Work request: Write out the stretch of lines below that begins at the line with "dom_ok dom (v :: rest) <->" and ends at the line with "assert (match dom' with", including both, exactly as given and nothing more.

Supplied data:
(** The domains with a provider order. *)
Definition ordered_domain (t : ValueTypeTag) : bool := negb (bool_decide (t = TDuration)).

Lemma list_cmp_codes (s t : str) : cmp (map code s) (map code t) = cmp s t.
Proof.
  revert t. induction s as [|c s IH]; intros [|d t]; try done.
  change (cmp (map code (c :: s)) (map code (d :: t)))
    with (then_cmp (code c ?= code d) (cmp (map code s) (map code t))).
  rewrite IH. done.
Qed.

Lemma cmp_single (a b : Z) : cmp [a] [b] = (a ?= b).
Proof. unfold cmp, Ord_list. simpl. unfold cmp, Ord_Z. by destruct (a ?= b). Qed.

Lemma date_time_cmp v w :
  valid_date_time v -> valid_date_time w ->
  cmp v w = (date_order_key (dt_date v) * 86400000000000 + day_nanoseconds (dt_time v)
             ?= date_order_key (dt_date w) * 86400000000000 + day_nanoseconds (dt_time w)).
Proof.
  intros [Hd Ht] [Hd' Ht']. pose proof (day_nanoseconds_range _ Ht). pose proof (day_nanoseconds_range _ Ht').
  change (cmp v w) with (then_cmp (cmp (dt_date v) (dt_date w)) (cmp (dt_time v) (dt_time w))).
  rewrite <- date_order_key_cmp, day_nanoseconds_cmp by done. symmetry.
  destruct (Z.compare_spec (date_order_key (dt_date v)) (date_order_key (dt_date w))),
    (Z.compare_spec (day_nanoseconds (dt_time v)) (day_nanoseconds (dt_time w))); simpl;
    rewrite ?Z.compare_eq_iff, ?Z.compare_lt_iff, ?Z.compare_gt_iff; lia.
Qed.

Lemma semantic_cmp_key v w :
  valid_value v -> valid_value w ->
  semantic_cmp_same_domain v w =
  Some (if bool_decide (value_type v = value_type w) && ordered_domain (value_type v)
        then Some (cmp (semantic_key v) (semantic_key w)) else None).
Proof.
  intros Hv Hw.
  destruct v as [s|z|b|b|d|d|d|s|d], w as [s'|z'|b'|b'|d'|d'|d'|s'|d']; try reflexivity;
    cbn [semantic_cmp_same_domain value_type semantic_key ordered_domain];
    rewrite bool_decide_eq_true_2 by done; cbn [andb negb ordered_domain];
    unfold ordered_domain; rewrite bool_decide_eq_false_2 by done; cbn [negb].
  - by rewrite list_cmp_codes.
  - by rewrite cmp_single.
  - by rewrite cmp_single.
  - rewrite cmp_single. by destruct b, b'.
  - by rewrite cmp_single, date_order_key_cmp.
  - by rewrite cmp_single, <- date_time_cmp.
  - by rewrite cmp_single.
  - destruct Hv as (e & E & _), Hw as (e' & E' & _). rewrite E, E', cmp_single, compare_value;
      [done|apply parse_decimal_Some in E; tauto|apply parse_decimal_Some in E'; tauto].
Qed.

(** ** Value sets *)

Definition dom_ok (dom : option ValueTypeTag) (values : list CanonicalValue) : Prop :=
  match dom with
  | Some t => forall v, v ∈ values -> value_type v = t
  | None => forall v w, v ∈ values -> w ∈ values -> value_type v = value_type w
  end.

Definition loop_ok (values : list CanonicalValue) (i : nat) (pos : BTreeMap CanonicalValue nat)
    (dom : option ValueTypeTag) : Prop :=
  (values <> [] -> Z.of_nat (i + length values) <= MAX_CANONICAL_COLLECTION_LEN) /\
  NoDup values /\ (forall v, v ∈ values -> v ∉ mkeys pos) /\ dom_ok dom values.

Lemma dom_ok_cons dom v rest :
  dom_ok dom (v :: rest) <->
  match dom with Some t => t = value_type v | None => True end /\ dom_ok (Some (value_type v)) rest.
Proof.
  unfold dom_ok. destruct dom as [t|].
  - split; [|set_solver]. intros H. assert (value_type v = t) as Hv by (apply H; set_solver).
    split; [done|]. intros w Hw. rewrite Hv. apply H. set_solver.
  - split.
    + intros H. split; [done|]. intros w Hw. apply H; set_solver.
    + intros [_ H] x y [->|Hx]%elem_of_cons [->|Hy]%elem_of_cons; [done|..].
      * symmetry. auto.
      * auto.
      * rewrite (H x Hx), (H y Hy). done.
Qed.

Lemma value_set_loop_spec values i pos dom :
  msorted pos -> (dom = None -> pos = []) ->
  match value_set_loop values i pos dom with
  | Ok pos' => loop_ok values i pos dom /\ msorted pos' /\
               forall k, k ∈ mkeys pos' <-> k ∈ mkeys pos \/ k ∈ values
  | Err _ => ~ loop_ok values i pos dom
  end.
Proof.
  revert i pos dom. induction values as [|v rest IH]; intros i pos dom Hs Hdom; simpl.
  - split_and!; [|done|set_solver]. unfold loop_ok. split_and!; [done|constructor|set_solver|].
    destruct dom; set_solver.
  - destruct (Z.leb_spec MAX_CANONICAL_COLLECTION_LEN (Z.of_nat i)) as [Hge|Hlt].
    { intros (Hl & _). specialize (Hl ltac:(done)). simpl in Hl. lia. }
    set (dom' := match dom with Some _ => _ | None => _ end).
    assert (match dom' with
            | Ok d => match dom with Some t => t = value_type v | None => True end /\ d = Some (value_type v)
            | Err _ => ~ match dom with Some t => t = value_type v | None => True end
            end) as Hd'.
    { subst dom'. destruct dom as [t|]; [|done]. case_bool_decide as E; [by subst|done]. }
    destruct dom' as [d|]; [|intros (_ & _ & _ & H%dom_ok_cons); tauto]. destruct Hd' as [Hd' ->].
    destruct (mget v pos) as [j|] eqn:Ej.
    { intros (_ & _ & Hn & _). apply (Hn v); [set_solver|]. apply mget_elem. eauto. }
    assert (v ∉ mkeys pos) as Hv by by apply mget_None.
    specialize (IH (S i) (mins v i pos) (Some (value_type v)) (mins_sorted _ _ _ Hs) ltac:(done)).
    assert (forall k, k ∈ mkeys (mins v i pos) <-> k = v \/ k ∈ mkeys pos) as Hk.
    { intros k. unfold mkeys. rewrite mkeys_mins by done. apply elem_sins. }
    assert (loop_ok rest (S i) (mins v i pos) (Some (value_type v)) <-> loop_ok (v :: rest) i pos dom) as Hiff.
    { unfold loop_ok. rewrite NoDup_cons, dom_ok_cons. setoid_rewrite Hk. simpl length. split.
      - intros (H1 & H2 & H3 & H4). split_and!; try done.
        + intros _. destruct rest; simpl in *; [lia|]. specialize (H1 ltac:(done)). lia.
        + intros Hin. apply (H3 v Hin). auto.
        + intros w [->|Hw]%elem_of_cons; [done|]. intros Hin. apply (H3 w Hw). auto.
      - intros (H1 & [H2 H2'] & H3 & _ & H4). split_and!; try done.
        + intros _. specialize (H1 ltac:(done)). lia.
        + intros w Hw [->|Hin]; [done|]. apply (H3 w); set_solver. }
    destruct (value_set_loop rest _ _ _) as [pos'|].
    + destruct IH as (H1 & H2 & H3). split_and!; [by apply Hiff|done|].
      intros k. rewrite H3, Hk, elem_of_cons. tauto.
    + by rewrite <- Hiff.
Qed.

Answer to the problem:
  dom_ok dom (v :: rest) <->
  match dom with Some t => t = value_type v | None => True end /\ dom_ok (Some (value_type v)) rest.
Proof.
  unfold dom_ok. destruct dom as [t|].
  - split; [|set_solver]. intros H. assert (value_type v = t) as Hv by (apply H; set_solver).
    split; [done|]. intros w Hw. rewrite Hv. apply H. set_solver.
  - split.
    + intros H. split; [done|]. intros w Hw. apply H; set_solver.
    + intros [_ H] x y [->|Hx]%elem_of_cons [->|Hy]%elem_of_cons; [done|..].
      * symmetry. auto.
      * auto.
      * rewrite (H x Hx), (H y Hy). done.
Qed.

Lemma value_set_loop_spec values i pos dom :
  msorted pos -> (dom = None -> pos = []) ->
  match value_set_loop values i pos dom with
  | Ok pos' => loop_ok values i pos dom /\ msorted pos' /\
               forall k, k ∈ mkeys pos' <-> k ∈ mkeys pos \/ k ∈ values
  | Err _ => ~ loop_ok values i pos dom
  end.
Proof.
  revert i pos dom. induction values as [|v rest IH]; intros i pos dom Hs Hdom; simpl.
  - split_and!; [|done|set_solver]. unfold loop_ok. split_and!; [done|constructor|set_solver|].
    destruct dom; set_solver.
  - destruct (Z.leb_spec MAX_CANONICAL_COLLECTION_LEN (Z.of_nat i)) as [Hge|Hlt].
    { intros (Hl & _). specialize (Hl ltac:(done)). simpl in Hl. lia. }
    set (dom' := match dom with Some _ => _ | None => _ end).
    assert (match dom' with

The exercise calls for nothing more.